Project goals and code organization

In my opinion, the success of this project will depend on the availability of the GEOS-Chem interface for experienced Python users as well as Python newbies, and even for those who don't want to learn Python. It thus requires a robust and flexible code that allows various uses (basic to advanced) and that also allows easy integration of further GEOS-Chem developments. But at the same time, it would be interesting to share less flexible Python code useful for performing more specific tasks.

To meet these requirements, I thought that a possible solution would be subdividing the project into the following components:

  1. A consistent, "generic" Python library (package), which provides basic modules for interacting with GEOS-Chem related data and for pre/post-processing and visualization (data conversion, plotting...). GEOS-Chem related data encompass inputs/outputs, datasets, the chemistry mechanism and various other parameters, for which the library should provide an interface (Python classes ?) and methods or functions to read/write data from/to various formats (e.g., bpch/netCDF4, globchem.dat/KPP...). For easier code maintenance, I would say the less dependencies the better (std library, Numpy, Matplotlib and Python-netCDF4 for example).

  2. A "repository" of individual contributions that are not suited to be part of the generic library, but that may be useful for GEOS-Chem users (e.g., too specific goals or less flexible code, examples of library usage, Python programs, code not yet "standardized", prototyping...). This repository may store a series of Python modules (scripts, command-line or GUI programs, one-file libraries...) written for various purposes, and which import the generic library and/or other specific dependencies. If needed - it will depend on the repo content, a system for repository management and introspection should avoid users and developers to get lost in a bunch of Python modules. Some code may be further included into the library if relevant.

  3. For users who are interested by an interface to GEOS-Chem but who don't want to dive into Python, maybe a good solution is to make "standard" command-line or GUI programs available outside of the repository (a "bin" directory)?

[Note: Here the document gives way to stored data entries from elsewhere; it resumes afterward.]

(** * Sproingle: a shallow embedding of the turn engine

    The repository holds two stages of the main component [App]:

    - [V1]: [App.tsx] with [constants.ts] and [types.ts]
      (bomb fuse 6, blast in a wall-stopped plus shape, enemies on the
      player's screen only);
    - [V2]: the later [App] with its own constants (bomb fuse 4, blast in a
      Euclidean radius, every enemy acts, altars and augments).

    Both are embedded, each in its own module, from the code.

    Conventions of the embedding.

    - A JavaScript number that holds an integer is a [Z].
    - [Math.random()] is an oracle: the successive results that reach the
      game logic are a list of rationals, consumed from the head.  The draws
      that only build the id of a floating damage number are left out, like
      the damage numbers themselves, the messages and the sounds.
    - A React state setter queues an update.  [setGameState(f)] queues
      [UFn f], [setGameState(v)] queues [USet v]; the next render folds the
      queue over the current state.  A handler reads [gameState] from the
      render it was created in, which is the state the queue is applied to.
    - [setTimeout] callbacks are returned as a list of [Timer]s.
    - A [TypeError] (indexing [undefined]) is [None]. *)

From Stdlib Require Import ZArith QArith Qround Lia List Bool String.
From stdpp Require Import base option list gmap sets.
Import ListNotations.
Open Scope Z_scope.

(** ** Shared vocabulary ([types.ts], the enumerations of the constants) *)

Inductive Direction := ArrowUp | ArrowDown | ArrowLeft | ArrowRight.
Inductive PlayerClass := Knight | Ranger | Sapper.
Inductive TileType := FLOOR | WALL.
Inductive ItemType := POTION | GOLD | ARROWS | BOMB | ANTIDOTE.

Definition AugmentId := string.

Record Position := mkPosition { pos_x : Z; pos_y : Z }.

Record Item := mkItem { item_x : Z; item_y : Z; item_type : ItemType }.

Record Bomb := mkBomb
  { bomb_x : Z; bomb_y : Z; bomb_id : Z; stepsRemaining : Z }.

Record Doodad := mkDoodad { doodad_x : Z; doodad_y : Z; doodad_char : string }.

Record DamageNumber := mkDamageNumber
  { dn_id : Z; dn_x : Z; dn_y : Z; dn_amount : Z; dn_onPlayer : bool }.

Record ArrowProjectile := mkArrow
  { arrow_x : Z; arrow_y : Z; arrow_visible : bool; arrow_direction : Direction }.

Definition GameMap := list (list TileType).

#[global] Instance Direction_eq_dec : EqDecision Direction.
Proof. solve_decision. Defined.
#[global] Instance PlayerClass_eq_dec : EqDecision PlayerClass.
Proof. solve_decision. Defined.
#[global] Instance TileType_eq_dec : EqDecision TileType.
Proof. solve_decision. Defined.
#[global] Instance ItemType_eq_dec : EqDecision ItemType.
Proof. solve_decision. Defined.
#[global] Instance Position_eq_dec : EqDecision Position.
Proof. solve_decision. Defined.

(** [arr[i]]: [undefined] out of range. *)
Definition index {A} (l : list A) (i : Z) : option A :=
  if i <? 0 then None else l !! Z.to_nat i.

(** [map[y]?.[x]] *)
Definition tileAt (m : GameMap) (x y : Z) : option TileType :=
  match index m y with
  | Some row => index row x
  | None => None
  end.

(** [map[y][x]]: a missing row is a [TypeError] (outer [None]), a missing
    column is [undefined] (inner [None]). *)
Definition tileAtStrict (m : GameMap) (x y : Z) : option (option TileType) :=
  match index m y with
  | Some row => Some (index row x)
  | None => None
  end.

(** [a.x === b.x && a.y === b.y] *)
Definition samePos (x1 y1 x2 y2 : Z) : bool := (x1 =? x2) && (y1 =? y2).

(** [p?.x === x && p?.y === y] for a nullable position *)
Definition atOpt (p : option Position) (x y : Z) : bool :=
  match p with
  | Some q => samePos (pos_x q) (pos_y q) x y
  | None => false
  end.

(** The target of a step in a direction, as every handler computes it. *)
Definition stepDir (d : Direction) (x y : Z) : Z * Z :=
  match d with
  | ArrowUp => (x, y - 1)
  | ArrowDown => (x, y + 1)
  | ArrowLeft => (x - 1, y)
  | ArrowRight => (x + 1, y)
  end.

(** *** The [Math.random()] oracle *)

Definition Rng := list Q.

Definition draw (g : Rng) : Q * Rng :=
  match g with
  | [] => (0%Q, [])
  | r :: g' => (r, g')
  end.

(** [Math.floor(Math.random() * n)] for the draw [r] *)
Definition randInt (n : Z) (r : Q) : Z := Qfloor (r * inject_Z n).

(** [Math.random() > 0.5] and [Math.random() < 0.3] *)
Definition gtHalf (r : Q) : bool := negb (Qle_bool r (1 # 2)).
Definition ltThreeTenths (r : Q) : bool := negb (Qle_bool (3 # 10) r).

(** *** The queue of state updates of a React state cell *)

Inductive Update (S : Type) :=
| UFn (f : S -> S)
| USet (v : S).
Arguments UFn {S} f.
Arguments USet {S} v.

Definition applyUpdate {S} (s : S) (u : Update S) : S :=
  match u with
  | UFn f => f s
  | USet v => v
  end.

Definition applyUpdates {S} (s : S) (us : list (Update S)) : S :=
  fold_left applyUpdate us s.

(** The picked-up set: a [Set<string>] of keys [`${x},${y}`]; the key of a
    position is the position itself. *)
Definition ItemKey := (Z * Z)%type.
Definition itemKey (it : Item) : ItemKey := (item_x it, item_y it).

(** [{...r, k: v}]: one notation for every record of the model. *)
Class Upd (R P : Type) := upd : R -> P -> R.
Notation "r <| p |>" := (upd r p) (at level 1, left associativity, format "r  <| p |>").

(** [{...r, ...o}] where [o] lists its properties in order: later
    properties win. *)
Definition spread {R P} `{Upd R P} (r : R) (o : list P) : R := fold_left upd o r.

(** * Stage 1: [App.tsx], [constants.ts], [types.ts] *)

Module V1.

(** ** [constants.ts] *)

Definition VIEWPORT_WIDTH : Z := 13.
Definition VIEWPORT_HEIGHT : Z := 20.
Definition WORLD_SCREENS_W : Z := 3.
Definition WORLD_SCREENS_H : Z := 3.
Definition BOMB_FUSE_STEPS : Z := 6.
Definition BOMB_RANGE : nat := 6.
Definition POISON_TICK_STEPS : Z := 3.
Definition POISON_DAMAGE : Z := 5.

Inductive EnemyType := GOBLIN | SLIME | SKELETON | SPIDER.
Inductive HazardType := SPIKES | FIRE | PIT.

#[global] Instance EnemyType_eq_dec : EqDecision EnemyType.
Proof. solve_decision. Defined.

Record Hazard := mkHazard { hazard_x : Z; hazard_y : Z; hazard_type : HazardType }.

Record ColorScheme := mkColorScheme
  { cs_name : string; cs_bg : string; cs_text : string; cs_wall : string;
    cs_floor : string; cs_accent1 : string; cs_accent2 : string;
    cs_doodad : string }.

(** [undefined] as a theme: [THEMES[i]] out of range. *)
Definition noTheme : ColorScheme :=
  mkColorScheme EmptyString EmptyString EmptyString EmptyString
                EmptyString EmptyString EmptyString EmptyString.

Definition THEMES : list ColorScheme :=
  [ mkColorScheme "Default" "#1a1a1a" "#f0f0f0" "#4a4a4a" "#303030" "#a855f7" "#bef264" "#78716c";
    mkColorScheme "Crypt" "#2c3e50" "#ecf0f1" "#5D6D7E" "#34495e" "#5dade2" "#a9cce3" "#95a5a6";
    mkColorScheme "Lava Caves" "#270808" "#fadbd8" "#641e16" "#421b1b" "#f5b041" "#f1c40f" "#4a2323";
    mkColorScheme "Forest" "#143d2E" "#e8f8f5" "#1e8449" "#196f3d" "#a3e4d7" "#fdebd0" "#7d6608" ].

(** ** [types.ts] *)

Record Player := mkPlayer
  { player_x : Z;
    player_y : Z;
    hp : Z;
    maxHp : Z;
    attack : Z;
    arrows : Z;
    maxArrows : Z;
    bombCount : Z;
    maxBombs : Z;
    potions : Z;
    antidotes : Z;
    gold : Z;
    level : Z;
    xp : Z;
    xpToNextLevel : Z;
    playerClass : PlayerClass;
    lastMoveDirection : option Direction;
    isPoisoned : bool;
    poisonStepCounter : Z;
    meleeDamageBonus : Z;
    arrowDamageBonus : Z;
    bombDamageBonus : Z;
    corruption : Z;
    activeAugments : list AugmentId }.

Inductive PlayerProp :=
| F_player_x (v : Z)
| F_player_y (v : Z)
| F_hp (v : Z)
| F_maxHp (v : Z)
| F_attack (v : Z)
| F_arrows (v : Z)
| F_maxArrows (v : Z)
| F_bombCount (v : Z)
| F_maxBombs (v : Z)
| F_potions (v : Z)
| F_antidotes (v : Z)
| F_gold (v : Z)
| F_level (v : Z)
| F_xp (v : Z)
| F_xpToNextLevel (v : Z)
| F_playerClass (v : PlayerClass)
| F_lastMoveDirection (v : option Direction)
| F_isPoisoned (v : bool)
| F_poisonStepCounter (v : Z)
| F_meleeDamageBonus (v : Z)
| F_arrowDamageBonus (v : Z)
| F_bombDamageBonus (v : Z)
| F_corruption (v : Z)
| F_activeAugments (v : list AugmentId).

  4. A "GEOS-Chem shell" from which one can easily use the library, run the Python modules of the repository, or even compile and run GEOS-Chem and manage simulations. I think it is worth using IPython here (http://ipython.org/), given its multiple shells (terminal, Qt, notebook), its kernel/client architecture and its high-level framework for parallel computing. Even though it has a non negligible learning curve for advanced usage, it becomes very popular ; the console is embedded by default in other projects such as Enthought Canopy or Spyder. I've seen there are extensions for calling Matlab or IDL code, which may be useful for non Python users. Finally, I think that it won't take much time to turn IPython into a GEOS-Chem interactive shell (just by creating a new IPython profile and a startup script ?).

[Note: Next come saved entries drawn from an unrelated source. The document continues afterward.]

Lemma quiet_generate_sql_query (self : LLMHelper) (q sch : str) :
  quiet (generate_sql_query self q sch).
Proof.
  destruct (generate_sql_query_returns self q sch) as (s & evs & H & Hl & _).
  unfold quiet. rewrite H. now apply llm_events_no_session.
Qed.

Lemma quiet_format_response (self : LLMHelper) (q data : str) :
  quiet (format_response self q data).
Proof.
  destruct (format_response_returns self q data) as (s & evs & H & Hl & _).
  unfold quiet. rewrite H. now apply llm_events_no_session.
Qed.

Lemma quiet_session_execute (app : App) (sql : str) :
  quiet (session_execute app sql).
Proof. unfold session_execute. run_monad. now destruct (engine app sql). Qed.

Lemma quiet_columns_at (cols : list str) (i : nat) : quiet (columns_at cols i).
Proof. unfold columns_at. now destruct (nth_error cols i). Qed.

Lemma quiet_to_datetime_records (app : App) (c : str) (rs : list row) :
  quiet (to_datetime_records app c rs).
Proof.
  induction rs as [|r rs IH]; [reflexivity|]. simpl.
  destruct (to_datetime app (cell c r)).
  - reflexivity.
  - apply quiet_bind; [exact IH|]. intro. apply quiet_ret.
  - apply quiet_bind; [exact IH|]. intro. apply quiet_ret.
Qed.

Ltac quiet_tac :=
  repeat first
    [ apply quiet_ret | apply quiet_raise | reflexivity
    | apply quiet_generate_sql_query | apply quiet_format_response
    | apply quiet_session_execute | apply quiet_columns_at
    | apply quiet_to_datetime_records
    | apply quiet_bind | apply quiet_try_except | apply quiet_for_each
    | intro
    | match goal with
      | |- quiet (if ?c then _ else _) => destruct c
      | |- quiet (match ?e with _ => _ end) => destruct e
      end ].

Lemma quiet_draw_chart (app : App) (df : DataFrame) (chart_type : str) :
  quiet (draw_chart app df chart_type).
Proof. unfold draw_chart, to_datetime_column. quiet_tac. Qed.

(** The scoped use of a session: opened, used, closed whatever the use
    does, and then the rest of the handler. *)
Lemma scoped_session_balanced {A B} (use : M A) (rest : A -> M B) :
  quiet use -> (forall a, quiet (rest a)) ->
  opened (events (get_session ;; x <- try_finally use session_close ;; rest x))
    = 1%nat /\
  closed (events (get_session ;; x <- try_finally use session_close ;; rest x))
    = 1%nat.
Proof.
  intros Hu Hr.
  assert (Hrest : forallb no_session_event
                    match outcome (try_finally use session_close) with
                    | Return a => events (rest a)
                    | Raise _ => []
                    end = true).
  { destruct (outcome (try_finally use session_close)); [apply Hr|reflexivity]. }
  apply no_session_counts in Hrest as [Ho Hc].
  apply no_session_counts in Hu as [Huo Huc].
  rewrite events_bind. change (outcome get_session) with (Return tt).
  rewrite events_bind, events_try_finally.
  rewrite !opened_app, !closed_app, Ho, Hc, Huo, Huc. split; reflexivity.
Qed.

It looks quite ambitious, though much work has already been done (bpch and globchem interfaces, command-line and GUI programs)!

Coding style:

  • I think everyone agrees we should use a common coding style, a least for writing a common GEOS-Chem Python library.
  • The easiest is to follow the PEP8 (http://www.python.org/dev/peps/pep-0008/) and make an interface as "pythonic" as possible. Defining or following standards for docstring formatting may also be helpful ; we can then automatically generate online or PDF documentation using Sphinx (we can take example from Numpy, Scipy or Matplotlib docstring formats).

Project hosting:

  • Using Git? Create a remote git repository on Github or on Harvard's servers?

License:

  • GPL ?

Project name:

  • ?

Project maintainer:

  • ?

Development priorities:

  • I would guess reading/writing data from/to both of the bpch and netCDF formats is one feature to work primarily on.
  • bpch reading (and writing) is implemented differently in our own projects. Although I don't know how it is implemented in Paul Palmer and Liang Feng's code, I think that the Barron's approach is the way to go, regarding the GEOS-Chem migration towards netCDF I/O. At the same time, I find the Gerrit's approach very simple and "pythonic" with powerful filtering methods.
  • So I wonder if it is possible to combine elements from these implementations? Moreover, as netCDF will be the default format used by GEOS-Chem, shouldn't we create a unique interface for both formats, where the bpch format is viewed as an extension? I mean, for example, creating a "CTMDataset" class which directly inherits from the "Dataset" class of the python-netCDF4 library, to which we add support for bpch + filtering and export methods:
    ctm = CTMDataset('ctm.bpch', 'r', format='BPCH2')
    ... <do_something_with_ctm>
    ctm.export('ctm.nc', format='NETCDF4')
 

Gerrit Kuhlmann replied:

I agree as to your point about using a consistent, "generic" Python library (i.e. point #1 under your "Project Goals and Code Organization" heading). Furthermore, I would suggest to keep plotting functions outside from the read/write/convert methods to remove the dependency of Matplotlib (and Basemap) for users who just want to convert some files. For inexperienced users installing the Enthought Python Distribution is probably the best solution to get all important dependencies.

Working with BPCH and netCDF files over the same interface would be my preferred approach. Hence, a netCDF like interface would be the best way. There is a module for reading and writing unformatted Fortran files (uff.py) in my package, which would allow to handle the packing and unpacking in the background.

I'm not too familiar with netCDF, but I think it would be nice if datasets are aware of the model domain, such that data can be easily accessed by given arrays of coordinates:

Another question would be the Python versions we should support. Maximum compatible would be versions 2.4 to 3.

--Bob Y. 13:45, 28 May 2013 (EDT)